Activity:
Every line below between the one holding "sql_of v = k." and the one holding "handles_ok l m -> assoc k l = None", inclusive, should be copied exactly, and no other line.

Supplied records:
· · · · ·

(* ===== verification/Handles.v ===== *)
(** * The statement cache against the statements that are live

    A driver keeps prepared statements of the library in its cache.  [m] maps
    the statements that are not finalized to what is known of them, [sql_of]
    tells the text one was prepared from.  [handles_ok]: every cached statement
    is live, belongs to its key and is cached once.  [no_stray]: no statement is
    live without being cached.  [cache_ok] says so of the cache of a connection,
    which also closes what it drops; putting a statement keeps it. *)

From S2P Require Import Prelude Types Mem Tx Result Core CoreProps StmtCache StmtCacheSpec DriverState DriverSpec.

Section handles.
Context {T V : Type} `{Countable T} (sql_of : V -> string).
Implicit Types (l : list (string * T)) (m : gmap T V).

Record handles_ok l m : Prop := {
  ho_keys : NoDup (keys l);
  ho_stmts : NoDup (map snd l);
  ho_live : forall sql t, (sql, t) ∈ l -> exists v, m !! t = Some v /\ sql_of v = sql
}.

Definition no_stray l m : Prop := forall t, is_Some (m !! t) -> t ∈ map snd l.

Lemma handles_perm l l' m : (l ≡ₚ l') -> handles_ok l m -> handles_ok l' m.
Proof.
  intros Hp [Hk Hs Hl]. constructor.
  - eapply NoDup_Permutation_proper; [|exact Hk]. unfold keys. by rewrite Hp.
  - eapply NoDup_Permutation_proper; [|exact Hs]. by rewrite Hp.
  - intros sql t Hin. apply Hl. by rewrite Hp.
Qed.

Lemma no_stray_perm l l' m : (l ≡ₚ l') -> no_stray l m -> no_stray l' m.
Proof. intros Hp Hn t Ht. rewrite <- Hp. by apply Hn. Qed.

Lemma elem_snd l k t : (k, t) ∈ l -> t ∈ map snd l.
Proof. intros Hin. apply list_elem_of_fmap. by exists (k, t). Qed.

Lemma handles_cons k t l m :
  handles_ok ((k, t) :: l) m <->
  handles_ok l m /\ (k ∉ keys l) /\ (t ∉ map snd l) /\ (exists v, m !! t = Some v /\ sql_of v = k).
Proof.
  split.
  - intros [Hk Hs Hl]. apply NoDup_cons in Hk as [Hk1 Hk]. apply NoDup_cons in Hs as [Hs1 Hs].
    split; [constructor; [done|done|intros ???; apply Hl; by right]|].
    split; [done|]. split; [done|]. apply Hl. by left.
  - intros ([Hk Hs Hl] & Hk1 & Hs1 & Hv). constructor; [by apply NoDup_cons..|].
    intros sql t' [[= -> ->]|Hin]%elem_of_cons; [done|by apply Hl].
Qed.

Lemma assoc_perm k t l : assoc k l = Some t -> l ≡ₚ (k, t) :: without k l.
Proof.
  intros Ha. destruct (assoc_split k t l Ha) as (la & lb & -> & Hn).
  rewrite without_mid by done. symmetry. apply Permutation_middle.
Qed.

Lemma touch_perm k l : touch k l ≡ₚ l.
Proof. unfold touch. destruct (assoc k l) eqn:E; [|done]. symmetry. by apply assoc_perm. Qed.

Lemma assoc_elem k t l : assoc k l = Some t -> (k, t) ∈ l.
Proof. intros Ha. rewrite (assoc_perm _ _ _ Ha). by left. Qed.

(** What makes room in a full cache is its last entry. *)
Lemma make_room_split cap l :
  match evicted cap l with
  | Some t => exists k, l ≡ₚ (k, t) :: make_room cap l
  | None => make_room cap l = l
  end.
Proof.
  unfold evicted, make_room. destruct (cap <=? Z.of_nat (length l)); [|done].
  destruct (last l) as [[k t]|] eqn:E; simpl.
  - exists k. apply last_Some in E as [l' ->]. rewrite removelast_last.
    symmetry. apply Permutation_cons_append.
  - apply last_None in E as ->. done.
Qed.

Lemma handles_update l m t v v' :
  m !! t = Some v -> sql_of v' = sql_of v -> handles_ok l m -> handles_ok l (<[t := v']> m).
Proof.
  intros Ht Hs [Hk Hn Hl]. constructor; [done|done|]. intros sql t' Hin.
  destruct (Hl sql t' Hin) as (v1 & Hv1 & Hsql). destruct (decide (t' = t)) as [->|Hne].
  - rewrite lookup_insert_eq. exists v'. split; [done|]. by simplify_eq.
  - rewrite lookup_insert_ne by done. by exists v1.
Qed.

Lemma no_stray_update l m t v v' :
  m !! t = Some v -> no_stray l m -> no_stray l (<[t := v']> m).
Proof.
  intros Ht Hn t' Ht'. apply Hn. destruct (decide (t' = t)) as [->|Hne]; [by rewrite Ht|].
  by rewrite lookup_insert_ne in Ht'.
Qed.

Lemma handles_fresh l m t v : m !! t = None -> handles_ok l m -> handles_ok l (<[t := v]> m).
Proof.
  intros Ht [Hk Hn Hl]. constructor; [done|done|]. intros sql t' Hin.
  destruct (Hl sql t' Hin) as (v1 & Hv1 & Hsql). exists v1. split; [|done].
  by rewrite lookup_insert_ne by congruence.
Qed.

Lemma handles_not_in l m t : m !! t = None -> handles_ok l m -> t ∉ map snd l.
Proof.
  intros Ht [_ _ Hl] Hin. apply list_elem_of_fmap in Hin as ([k t'] & -> & Hin).
  destruct (Hl k t' Hin) as (v & Hv & _). simpl in Ht. congruence.
Qed.

Lemma handles_delete l m t : t ∉ map snd l -> handles_ok l m -> handles_ok l (delete t m).
Proof.
  intros Ht [Hk Hn Hl]. constructor; [done|done|]. intros sql t' Hin.
  destruct (Hl sql t' Hin) as (v1 & Hv1 & Hsql). exists v1. split; [|done].
  rewrite lookup_delete_ne; [done|]. intros <-. by apply Ht, (elem_snd _ sql).
Qed.

Lemma no_stray_tail l m k t : no_stray ((k, t) :: l) m -> no_stray l (delete t m).
Proof.
  intros Hn t' Ht'.
  destruct (decide (t' = t)) as [->|Hne]; [by rewrite lookup_delete_eq in Ht'; destruct Ht'|].
  rewrite lookup_delete_ne in Ht' by done. by apply Hn, elem_of_cons in Ht' as [->|].
Qed.

(** *** The cache operations *)

Lemma handles_lookup l m k t :
  handles_ok l m -> assoc k l = Some t -> exists v, m !! t = Some v /\ sql_of v = k.
Proof. intros Hok Ha. by apply (ho_live _ _ Hok), assoc_elem. Qed.

(** Removing an entry and closing its statement. *)
Lemma handles_remove l m k t :
  handles_ok l m -> assoc k l = Some t ->
  handles_ok (without k l) (delete t m) /\
  (no_stray l m -> no_stray (without k l) (delete t m)).
Proof.
  intros Hok Ha. pose proof (assoc_perm _ _ _ Ha) as Hp.
  pose proof (handles_perm _ _ _ Hp Hok) as Hok'. apply handles_cons in Hok' as (Hok' & _ & Ht & _).
  split; [by apply handles_delete|]. intros Hn. eapply no_stray_tail, no_stray_perm; done.
Qed.

(** Making room and closing what is dropped. *)
Definition after_eviction (cap : Z) l m : gmap T V :=
  match evicted cap l with Some t => delete t m | None => m end.

Lemma handles_room cap l m :
  handles_ok l m ->
  handles_ok (make_room cap l) (after_eviction cap l m) /\
  (no_stray l m -> no_stray (make_room cap l) (after_eviction cap l m)) /\
  forall t, evicted cap l = Some t -> is_Some (m !! t).
Proof.
  intros Hok. unfold after_eviction. pose proof (make_room_split cap l) as Hr.
  destruct (evicted cap l) as [t|]; [|by rewrite Hr].
  destruct Hr as [k Hp]. pose proof (handles_perm _ _ _ Hp Hok) as Hok'.
  apply handles_cons in Hok' as (Hok' & _ & Ht & v & Hv & _).
  split; [by apply handles_delete|]. split; [|by intros ? [= <-]].
  intros Hn. eapply no_stray_tail, no_stray_perm; done.
Qed.

(** A new statement [t], the rest of the cache making room for it. *)
Lemma handles_put cap l m k t v :
  handles_ok l m -> assoc k l = None -> m !! t = None -> sql_of v = k ->
  let m' := after_eviction cap l (<[t := v]> m) in
  m' !! t = Some v /\ handles_ok (make_room cap l) m' /\
  handles_ok ((k, t) :: make_room cap l) m' /\
  (no_stray l m -> no_stray ((k, t) :: make_room cap l) m') /\
  forall t', evicted cap l = Some t' -> is_Some (m !! t') /\ t' <> t.
Proof.
  intros Hok Ha Ht Hv. pose proof (handles_fresh _ _ _ v Ht Hok) as Hok1.
  destruct (handles_room cap l _ Hok1) as (Hr & _ & _).
  destruct (handles_room cap l m Hok) as (_ & Hns & Hev).
  assert (Hne : forall t', evicted cap l = Some t' -> t' <> t).
  { intros t' He ->. destruct (Hev t He). congruence. }
  assert (Hm : after_eviction cap l (<[t := v]> m) = <[t := v]> (after_eviction cap l m)).
  { unfold after_eviction. destruct (evicted cap l) as [t'|]; [|done].
    rewrite delete_insert_ne; [done|]. intros Heq. by apply (Hne t'). }
  cbn zeta. split; [by rewrite Hm, lookup_insert_eq|]. split; [done|]. split; [|split].
  - apply handles_cons. split; [done|]. split; [|split].
    + apply assoc_None in Ha. intros Hin. apply Ha. unfold make_room in Hin.
      destruct (cap <=? _); [|done]. unfold keys in *. destruct (decide (l = [])) as [->|Hl]; [done|].
      rewrite (app_removelast_last (k, t) Hl), map_app. apply elem_of_app. by left.
    + intros Hin. apply (handles_not_in _ _ _ Ht Hok). pose proof (make_room_split cap l) as Hs.
      destruct (evicted cap l) as [t'|]; [|by rewrite Hs in Hin].
      destruct Hs as [k' Hp]. rewrite Hp. cbn. by right.
    + exists v. by rewrite Hm, lookup_insert_eq.
  - intros Hn t' Ht'. rewrite Hm in Ht'. cbn.
    destruct (decide (t' = t)) as [->|Hn']; [by left|]. right.
    rewrite lookup_insert_ne in Ht' by done. by apply Hns.
  - intros t' He. split; [by apply Hev|by apply Hne].
Qed.
End handles.

(** ** The cache of a connection *)

Section cache.
Context {D T X L V : Type} `{Countable T} (sql_of : V -> string) (live_of : L -> gmap T V).
#[local] Abbreviation S := (proc D (stmts T) X L).
Implicit Types (sc : option (stmts T)) (l : L) (m : gmap T V).

(** The cached statements are live and the cache will close what it drops. *)
Definition cache_ok sc m : Prop :=
  handles_ok sql_of (cached sc) m /\
  forall s, sc = Some s -> st_close s = true /\ 1 <= st_capacity s.

Lemma cache_ok_update sc m t v v' :
  m !! t = Some v -> sql_of v' = sql_of v -> cache_ok sc m -> cache_ok sc (<[t := v']> m).
Proof. intros Ht Hs [Hh Hc]. split; [by eapply handles_update|done]. Qed.

Lemma cache_ok_fresh sc m t v : m !! t = None -> cache_ok sc m -> cache_ok sc (<[t := v]> m).
Proof. intros Ht [Hh Hc]. split; [by apply handles_fresh|done]. Qed.

Lemma cache_ok_delete sc m t : t ∉ map snd (cached sc) -> cache_ok sc m -> cache_ok sc (delete t m).
Proof. intros Ht [Hh Hc]. split; [by apply handles_delete|done]. Qed.

Lemma cache_ok_touch sql sc m :
  cache_ok sc m -> cache_ok ((fun c => with_list (touch sql (st_list c)) c) <$> sc) m.
Proof.
  intros [Hh Hc]. destruct sc as [[n ls cl]|]; [|done]. cbn in *. split.
  - eapply handles_perm; [|done]. symmetry. apply touch_perm.
  - intros s [= <-]. by destruct (Hc _ eq_refl).
Qed.

(** The destructor of the cache closes a live statement. *)
Context (mem : bool) (destroy : T -> M S unit) (gone : T -> L -> L).
Context (Hdestroy : forall cn sc l t, is_Some (live_of l !! t) ->
  triple mem (at_state cn sc l) (destroy t) (fun _ d => at_state cn sc (gone t l) d)).
Context (Hgone : forall l t v, live_of l !! t = Some v -> live_of (gone t l) = delete t (live_of l)).

(** Putting a new statement [t]: at most one other statement is closed. *)
Lemma triple_put_fresh cn sc l m sql t v :
  cache_ok sc m -> m !! t = None -> live_of l = <[t := v]> m -> sql_of v = sql ->
  assoc sql (cached sc) = None ->
  triple mem (at_state cn sc l) (stmt_cache_put destroy sql t) (fun _ d => exists sc' l',
    at_state cn sc' l' d /\ cache_ok sc' (live_of l') /\ live_of l' !! t = Some v /\
    (live_of l' ⊆ live_of l) /\
    (l' = l \/ exists t' v', t' <> t /\ live_of l !! t' = Some v' /\ l' = gone t' l) /\
    (mem = true -> is_Some sc /\ no_stray (cached sc) m ->
       is_Some sc' /\ no_stray (cached sc') (live_of l'))).
Proof.
  intros Hok Ht Hl Hv Ha. destruct sc as [s|].
  2: { eapply triple_conseq; [apply triple_cache_put_none|done|]. intros e d [_ Hd]. exists None, l.
    rewrite Hl, lookup_insert_eq. pose proof (cache_ok_fresh None m t v Ht Hok).
    split_and!; try done; [by left|]. by intros _ [[? ?] _]. }
  destruct Hok as [Hh Hc]. destruct (Hc s eq_refl) as [Hcl Hcap]. cbn in Hh, Ha.
  destruct (handles_put sql_of (st_capacity s) _ _ sql t v Hh Ha Ht Hv) as (Hlk & Hr & Hp & Hs & Hev).
  eapply triple_conseq;
    [apply (triple_cache_put_miss mem _ (fun t l => is_Some (live_of l !! t)) gone Hdestroy); [done|]|done|].
  { intros t' He. rewrite Hl. destruct (Hev t' He) as [Hlv Hne]. by rewrite lookup_insert_ne. }
  set (l' := closed_if gone (st_close s) (evicted (st_capacity s) (st_list s)) l).
  assert (Hl' : live_of l' = after_eviction (st_capacity s) (st_list s) (<[t := v]> m) /\
    (l' = l \/ exists t' v', t' <> t /\ live_of l !! t' = Some v' /\ l' = gone t' l)).
  { unfold l'. rewrite Hcl. unfold closed_if, after_eviction. destruct (evicted _ _) as [t'|] eqn:He; [|by split; [|left]].
    destruct (Hev t' eq_refl) as [[v' Hlv] Hne].
    assert (Hlt : live_of l !! t' = Some v') by (by rewrite Hl, lookup_insert_ne).
    split; [by rewrite (Hgone _ _ _ Hlt), Hl|]. right. by exists t', v'. }
  destruct Hl' as [Hm' Hor].
  assert (Hsub : live_of l' ⊆ live_of l).
  { rewrite Hm', Hl. unfold after_eviction. destruct (evicted _ _); [apply delete_subseteq|done]. }
  clearbody l'. destruct s as [n ls cl]. cbn in *. subst cl. intros e d Hd.
  destruct Hd as [[_ Hd]|(_ & Hmf & Hd)]; (eexists _, l'; split; [exact Hd|]; rewrite !Hm' in *;
    split; [split; [done|intros ? [=<-]; done]|]; split_and!; try done).
  - intros _ [_ Hn]. split; [by eexists|by apply Hs].
  - intros Ht'. by rewrite Ht' in Hmf.
Qed.
End cache.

· · · · ·

Response area:
  handles_ok l m -> assoc k l = Some t -> exists v, m !! t = Some v /\ sql_of v = k.
Proof. intros Hok Ha. by apply (ho_live _ _ Hok), assoc_elem. Qed.

(** Removing an entry and closing its statement. *)
Lemma handles_remove l m k t :
  handles_ok l m -> assoc k l = Some t ->
  handles_ok (without k l) (delete t m) /\
  (no_stray l m -> no_stray (without k l) (delete t m)).
Proof.
  intros Hok Ha. pose proof (assoc_perm _ _ _ Ha) as Hp.
  pose proof (handles_perm _ _ _ Hp Hok) as Hok'. apply handles_cons in Hok' as (Hok' & _ & Ht & _).
  split; [by apply handles_delete|]. intros Hn. eapply no_stray_tail, no_stray_perm; done.
Qed.

(** Making room and closing what is dropped. *)
Definition after_eviction (cap : Z) l m : gmap T V :=
  match evicted cap l with Some t => delete t m | None => m end.

Lemma handles_room cap l m :
  handles_ok l m ->
  handles_ok (make_room cap l) (after_eviction cap l m) /\
  (no_stray l m -> no_stray (make_room cap l) (after_eviction cap l m)) /\
  forall t, evicted cap l = Some t -> is_Some (m !! t).
Proof.
  intros Hok. unfold after_eviction. pose proof (make_room_split cap l) as Hr.
  destruct (evicted cap l) as [t|]; [|by rewrite Hr].
  destruct Hr as [k Hp]. pose proof (handles_perm _ _ _ Hp Hok) as Hok'.
  apply handles_cons in Hok' as (Hok' & _ & Ht & v & Hv & _).
  split; [by apply handles_delete|]. split; [|by intros ? [= <-]].
  intros Hn. eapply no_stray_tail, no_stray_perm; done.
Qed.

(** A new statement [t], the rest of the cache making room for it. *)
Lemma handles_put cap l m k t v :
  handles_ok l m -> assoc k l = None -> m !! t = None -> sql_of v = k ->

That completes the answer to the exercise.